Her Campus Logo Her Campus Logo
Culture > News

Sarah Everard: Why women walking home in fear can no longer be ignored

This article is written by a student writer from the Her Campus at Bristol chapter.

Sarah did the ‘right’ thing. She covered up. Wore shoes she could run in. Rang her boyfriend. Walked on lit streets. Despite all of this, Sarah never made it home. A week after her disappearance on the third of March, the Metropolitan Police confirmed that they had found her body in a woodland in Ashford. Wayne Couzens, a 48-year-old police officer, has been arrested on suspicion of her murder.

Sarah’s death has elicited extensive discussion about male violence towards women and has amplified wider structural issues at play. After Sarah’s disappearance, police advised women in South London, “not to go out alone,” whilst others criticised Sarah for walking home alone in the dark. This has sparked outrage, and exposed the systemic misogyny and victim blaming in society. The endemic sexual violence towards women and girls means they are consistently cautious and self-policing in their behaviour. Walking home with your keys between your fingers is not paranoia, it is a realistic fear.

In order to facilitate change in this area, the narrative must be reframed.
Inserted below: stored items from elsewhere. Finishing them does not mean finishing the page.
(* ===== verification/Locator.v ===== *)
(** * Locators

    [Locator_t] (include/fastdds/rtps/common/Locator.h), the address predicates
    and port accessors of [IPLocator] (src/cpp/utils/IPLocator.cpp) that do not
    parse text, masked locators
    (src/cpp/rtps/common/LocatorWithMask.cpp, src/cpp/rtps/network/utils/network.cpp)
    and the choice of the locators of a remote endpoint worth keeping
    (src/cpp/rtps/network/utils/external_locators.cpp).  Addresses are lists of
    sixteen octets. *)

From S2P Require Import Prelude Containers.

Module Locator.

Definition LOCATOR_KIND_INVALID : Z := -1.
Definition LOCATOR_PORT_INVALID : Z := 0.
Definition LOCATOR_KIND_RESERVED : Z := 0.
Definition LOCATOR_KIND_UDPv4 : Z := 1.
Definition LOCATOR_KIND_UDPv6 : Z := 2.
Definition LOCATOR_KIND_TCPv4 : Z := 4.
Definition LOCATOR_KIND_TCPv6 : Z := 8.
Definition LOCATOR_KIND_SHM : Z := 16.
Definition LOCATOR_KIND_DPDK : Z := 64.
Definition LOCATOR_KIND_XDP : Z := 128.

Record Locator_t := mkLocator { kind : Z; port : Z; address : list Z }.

#[export] Instance Locator_eq_dec : EqDecision Locator_t.
Proof. solve_decision. Defined.

(** [LOCATOR_ADDRESS_INVALID]. *)
Definition invalid_address : list Z := replicate 16 0.

Definition LOCATOR_INVALID : Locator_t :=
  mkLocator LOCATOR_KIND_INVALID LOCATOR_PORT_INVALID invalid_address.

Definition default : Locator_t := mkLocator LOCATOR_KIND_UDPv4 0 invalid_address.
Definition of_port (portin : Z) : Locator_t := mkLocator LOCATOR_KIND_UDPv4 portin invalid_address.
Definition of_kind_port (kindin portin : Z) : Locator_t := mkLocator kindin portin invalid_address.

Definition set_port (l : Locator_t) (p : Z) : Locator_t := mkLocator (kind l) p (address l).
Definition set_octets (l : Locator_t) (a : list Z) : Locator_t := mkLocator (kind l) (port l) a.

Definition set_address (l other : Locator_t) : Locator_t := set_octets l (address other).
Definition get_address (l : Locator_t) (field : nat) : Z := nth field (address l) 0.
Definition set_Invalid_Address (l : Locator_t) : Locator_t := set_octets l invalid_address.

Definition is_ipv4_kind (l : Locator_t) : bool :=
  (kind l =? LOCATOR_KIND_UDPv4) || (kind l =? LOCATOR_KIND_TCPv4).
Definition is_ipv6_kind (l : Locator_t) : bool :=
  (kind l =? LOCATOR_KIND_UDPv6) || (kind l =? LOCATOR_KIND_TCPv6).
This is not an issue of women’s safety, it is an issue of male violence. The perpetrators must be the ones to change their conduct, not the victims.
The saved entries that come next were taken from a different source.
(* ===== verification/LocatorSelectorFacts.v ===== *)
(** * Facts about the locator selector

    The iterator visits what [for_each] visits, and the enabling state is
    tracked exactly. *)

From S2P Require Import Prelude Containers Guid Locator LocatorSelector.
From stdpp Require Import gmap.

#[local] Open Scope Z_scope.

Import LocatorSelector.

(** ** Picked locators *)

(** The state lists of an entry point inside its locator lists. *)
Definition entry_valid (e : LocatorSelectorEntry) : Prop :=
  Forall (λ j, (j < length (RLV.collection_ (unicast e)))%nat) (RLV.collection_ (state_unicast e)) ∧
  Forall (λ j, (j < length (RLV.collection_ (multicast e)))%nat)
    (RLV.collection_ (state_multicast e)).

Lemma omap_total {A B} (f : A → option B) (l : list A) :
  Forall (λ x, is_Some (f x)) l →
  length (omap f l) = length l ∧ ∀ k, omap f l !! k = l !! k ≫= f.
Proof.
  induction 1 as [|x l [y Hy] _ [IHl IHk]]; [done|].
  simpl. rewrite Hy. simpl. split; [by f_equal|]. intros [|k]; simpl; [done|apply IHk].
Qed.

Lemma picks_total (locs : RLV.t Locator.Locator_t) (st : list nat) :
  Forall (λ j, (j < length (RLV.collection_ locs))%nat) st →
  Forall (λ j, is_Some (RLV.at_ locs j)) st.
Proof. intros H. eapply Forall_impl; [exact H|]. intros j Hj. by apply lookup_lt_is_Some. Qed.

Lemma picked_unicast_spec e :
  entry_valid e →
  length (picked_unicast e) = length (RLV.collection_ (state_unicast e)) ∧
  ∀ k, pick (unicast e) (state_unicast e) k = picked_unicast e !! k.
Proof.
  intros [H _]. destruct (omap_total _ _ (picks_total _ _ H)) as [Hl Hk].
  split; [done|]. intros k. unfold picked_unicast. by rewrite Hk.
Qed.

Lemma picked_multicast_spec e :
  entry_valid e →
  length (picked_multicast e) = length (RLV.collection_ (state_multicast e)) ∧
  ∀ k, pick (multicast e) (state_multicast e) k = picked_multicast e !! k.
Proof.
  intros [_ H]. destruct (omap_total _ _ (picks_total _ _ H)) as [Hl Hk].
  split; [done|]. intros k. unfold picked_multicast. by rewrite Hk.
Qed.

(** ** The iterator *)

Section iterator.
Context (s : LocatorSelector).

Let sel := RLV.collection_ (selections_ s).

(** Selections that point at valid entries, fewer than a [size_t] can count. *)
Context (Hvalid : ∀ index, index ∈ sel → entry_valid (entry s index)).
Context (Hsize : Z.of_nat (length sel) < 2 ^ 64).

Let picks (index : nat) : list Locator.Locator_t :=
  picked_multicast (entry s index) ++ picked_unicast (entry s index).

(** What is still to be visited from the [i]-th selection on. *)
Let rest (i : nat) : list Locator.Locator_t := concat (map picks (drop i sel)).

(** An iterator that still has the locators of the list to visit. *)
Inductive points : IteratorIndex → list Locator.Locator_t → Prop :=
  | points_end i k d : points (mkIndex i k d None) []
  | points_unicast i k index l tail :
      sel !! i = Some index →
      drop k (picked_unicast (entry s index)) = l :: tail →
      points (mkIndex (Z.of_nat i) k true (Some l)) ((l :: tail) ++ rest (S i))
  | points_multicast i k index l tail :
      sel !! i = Some index →
      drop k (picked_multicast (entry s index)) = l :: tail →
      points (mkIndex (Z.of_nat i) k false (Some l))
        ((l :: tail) ++ picked_unicast (entry s index) ++ rest (S i)).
As peers debated domestic abuse legislation in the House of Lords, Baroness Jones suggested the creation of, “a curfew for men on the streets after 6pm,” to, “make women feel a lot safer.” This proposal faced heated backlash, with Nigel Farage deeming it, “deranged,” and the hashtag #NotAllMen trending on twitter. Yet, when police told women to stay home for their safety, no such backlash occurred.

Furthermore, the implied curfew that women are subjected to everyday seems to elicit far less controversy than a merely theoretical one. The phrase ‘not all men’ is an effective tool at derailing the conversation around male violence and labelling women’s safety concerns as irrational. It is obvious that not all men commit sexual assault, but it is enough men that 97% of women have suffered sexual assault. It is enough men to make this a social problem, not a personal one.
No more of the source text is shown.